L’iniziativa fu molto apprezzata, tanto che già nel Seicento la Merenda Reale, accompagnata da biscotti e dai primi cioccolatini, era diventata un rito.
Ma ci volle più di un secolo perché la produzione del cioccolato uscisse dall’ambito familiare, con la nascita del primo laboratorio avviato nel 1826 da Pier Paul Caffarel. Da lì in poi, la sua ascesa è stata inarrestabile e la combinazione del cacao con ingredienti straordinari, insieme alla passione dei maître chocolatier torinesi, ha portato all’ombra della Mole una varietà incredibile di prodotti a base di cioccolato.

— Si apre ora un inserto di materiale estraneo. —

(** ** Specification *)

(** The chain of [nodes] with [vals] from pointer [p] to the null pointer. *)
Fixpoint chain (m : mem) (p : Z) (nodes vals : list Z) : Prop :=
  match nodes, vals with
  | [], [] => p = 0
  | n :: nodes', v :: vals' =>
      p = n /\ node_value m n = v /\ chain m (node_next m n) nodes' vals'
  | _, _ => False
  end.

Definition node_byte (n a : Z) : Prop := n <= a < n + NODE_SIZE.

(** The nodes are client memory in the upper half, apart from each other. *)
Record nodes_ok (s : kstate) (nodes : list Z) : Prop := {
  no_addr : forall n, n ∈ nodes -> KERNEL_VMB <= n /\ n + 16 < 2 ^ 64;
  no_client : forall n a, n ∈ nodes -> node_byte n a -> client_byte s a;
  no_apart : forall i j n n', nodes !! i = Some n -> nodes !! j = Some n' -> i <> j ->
    n + 16 <= n' \/ n' + 16 <= n;
}.

Record list_repr (s : kstate) (l : slist) (nodes vals : list Z) : Prop := {
  lr_chain : chain (k_mem s) (m_head l) nodes vals;
  lr_tail : last nodes = (if decide (nodes = []) then None else Some (m_tail l));
  lr_size : m_size l = Z.of_nat (length nodes) /\
    KERNEL_VMB + 16 * m_size l <= earlyAllocBase (k_heap s);
  lr_nodes : nodes_ok s nodes;
}.

(** From [s] to [s'] the heap has grown; client memory outside [nodes] is
    unchanged. *)
Record list_kept (s : kstate) (nodes : list Z) (s' : kstate) : Prop := {
  lk_ready : heap_ready s';
  lk_base : earlyAllocBase (k_heap s) <= earlyAllocBase (k_heap s');
  lk_limit : earlyAllocLimit (k_heap s') = earlyAllocLimit (k_heap s);
  lk_client : forall a, client_byte s a -> client_byte s' a;
  lk_mem : forall a, client_byte s a -> (forall n, n ∈ nodes -> ~ node_byte n a) ->
    mget (k_mem s') a = mget (k_mem s) a;
  lk_rest : same_rest s s';
}.

(** The operations as a client uses them, and their meaning on a list. *)
Inductive list_op := PushBack (v : Z) | PushFront (v : Z).
Definition op_value (o : list_op) : Z := match o with PushBack v | PushFront v => v end.
Definition run_op (l : slist) (o : list_op) : ST kstate slist :=
  match o with PushBack v => push_back l v | PushFront v => push_front l v end.
Fixpoint run_ops (l : slist) (os : list list_op) : ST kstate slist :=
  match os with
  | [] => mret l
  | o :: os' => l' ← run_op l o; run_ops l' os'
  end.
Definition op_spec (vals : list Z) (o : list_op) : list Z :=
  match o with PushBack v => vals ++ [v] | PushFront v => v :: vals end.

(** ** Chains *)

Lemma chain_length m p nodes vals : chain m p nodes vals -> length nodes = length vals.
Proof.
  revert p vals. induction nodes as [|n nodes IH]; intros p [|v vals]; simpl; try done.
  intros (_ & _ & H). by rewrite (IH _ _ H).
Qed.

Lemma chain_ext m m' p nodes vals :
  (forall n a, n ∈ nodes -> node_byte n a -> mget m' a = mget m a) ->
  chain m p nodes vals -> chain m' p nodes vals.
Proof.
  revert p vals. induction nodes as [|n nodes IH]; intros p [|v vals] Hag; simpl; try done.
  assert (forall k, 0 <= k <= 8 -> load64 m' (n + k) = load64 m (n + k)) as Hl.
  { intros k Hk. apply (load_ext 8). intros a Ha. apply (Hag n); [left|].
    unfold node_byte, NODE_SIZE. lia. }
  intros (-> & Hv & Hc). split; [done|]. unfold node_value, node_next in *.
  rewrite (Hl 8) by lia. specialize (Hl 0 ltac:(lia)). rewrite Z.add_0_r in Hl. rewrite Hl.
  split; [done|]. apply IH; [|done]. intros n' a Hn'. apply Hag. by right.
Qed.

(** Appending a node: the last next pointer is redirected. *)
Lemma chain_snoc m m' p nodes vals t new v :
  chain m p nodes vals -> last nodes = Some t -> new <> 0 ->
  (forall n a, n ∈ nodes -> node_byte n a -> ~ (t + 8 <= a < t + 16) -> mget m' a = mget m a) ->
  (forall i j n n', nodes !! i = Some n -> nodes !! j = Some n' -> i <> j -> n + 16 <= n' \/ n' + 16 <= n) ->
  node_next m' t = new -> node_value m' new = v -> node_next m' new = 0 ->
  chain m' p (nodes ++ [new]) (vals ++ [v]).
Proof.
  revert p vals. induction nodes as [|n nodes IH]; intros p [|w vals] Hc Hlast Hnew Hag Hap Ht Hv Hn; try done.
  cbn [app chain] in *. destruct Hc as (-> & Hw & Hc). split; [done|].
  assert (node_value m' n = w) as Hw'.
  { rewrite <- Hw. unfold node_value. apply (load_ext 8). intros a Ha. apply (Hag n); [left|..].
    - unfold node_byte, NODE_SIZE. lia.
    - destruct nodes as [|n2 nodes]; [injection Hlast as ->; lia|].
      assert (exists j, (n :: n2 :: nodes) !! S j = Some t) as [j Hj].
      { change (last (n :: n2 :: nodes)) with (last (n2 :: nodes)) in Hlast.
        rewrite last_lookup in Hlast. by eexists. }
      specialize (Hap 0%nat (S j) n t eq_refl Hj ltac:(lia)). lia. }
  split; [done|]. destruct nodes as [|n2 nodes].
  - injection Hlast as ->. rewrite Ht. destruct vals as [|]; [|done]. simpl. done.
  - assert (exists j, (n :: n2 :: nodes) !! S j = Some t) as [j Hj].
    { change (last (n :: n2 :: nodes)) with (last (n2 :: nodes)) in Hlast.
      rewrite last_lookup in Hlast. by eexists. }
    assert (node_next m' n = node_next m n) as ->.
    { unfold node_next. apply (load_ext 8). intros a Ha. apply (Hag n); [left|..].
      - unfold node_byte, NODE_SIZE. lia.
      - specialize (Hap 0%nat (S j) n t eq_refl Hj ltac:(lia)). lia. }
    apply IH; try done.
    + intros n' a Hn'. apply Hag. by right.
    + intros i1 i2 a1 a2 H1 H2 Hne. apply (Hap (S i1) (S i2)); try done. lia.
Qed.

Lemma at_loop_chain m p nodes vals i n v :
  chain m p nodes vals -> nodes !! i = Some n -> vals !! i = Some v ->
  (forall n', n' ∈ nodes -> n' <> 0) -> at_loop i m p = n /\ node_value m n = v.
Proof.
  revert p nodes vals. induction i as [|i IH]; intros p [|n0 nodes] [|v0 vals] Hc Hn Hv Hnz; try done;
    cbn [chain] in Hc; destruct Hc as (-> & Hv0 & Hc); simpl in Hn, Hv.
  - injection Hn as <-. injection Hv as <-. done.
  - cbn [at_loop]. unfold itr_next. specialize (Hnz n0 ltac:(left)) as H0.
    destruct (n0 =? 0) eqn:E; [lia|]. apply (IH _ nodes vals); try done.
    intros n' Hn'. apply Hnz. by right.
Qed.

Qui sono nati cioccolatini iconici come il Gianduiotto, erede del givu (mozzicone in dialetto piemontese) creato a metà Ottocento in casa Caffarel da un impasto di cacao finissimo e nocciole delle Langhe, e il Cremino, due strati di gianduia inframmezzati da uno strato di cioccolato al caffè o al limone, ideato da Ferdinando Baratti e Edoardo Milano e utilizzato nel 1911 dalla Fiat nella campagna di lancio della lussuosa Tipo 4. O ancora le praline Cri Cri, un’anima di nocciola tostata ricoperta di cioccolato fondente a sua volta rivestito di bianca mompariglia (minuscole sferette di zucchero), felice sintesi dell’arte cioccolatiera e confettiera.
La tradizione del cioccolato nella città sabauda è ancora oggi rappresentata da nomi storici come Baratti&Milano, Peyrano, A. Giordano e Pfatisch, ma anche da maître chocolatier innovativi come Guido Gobino, Guido Castagna o Davide Appendino.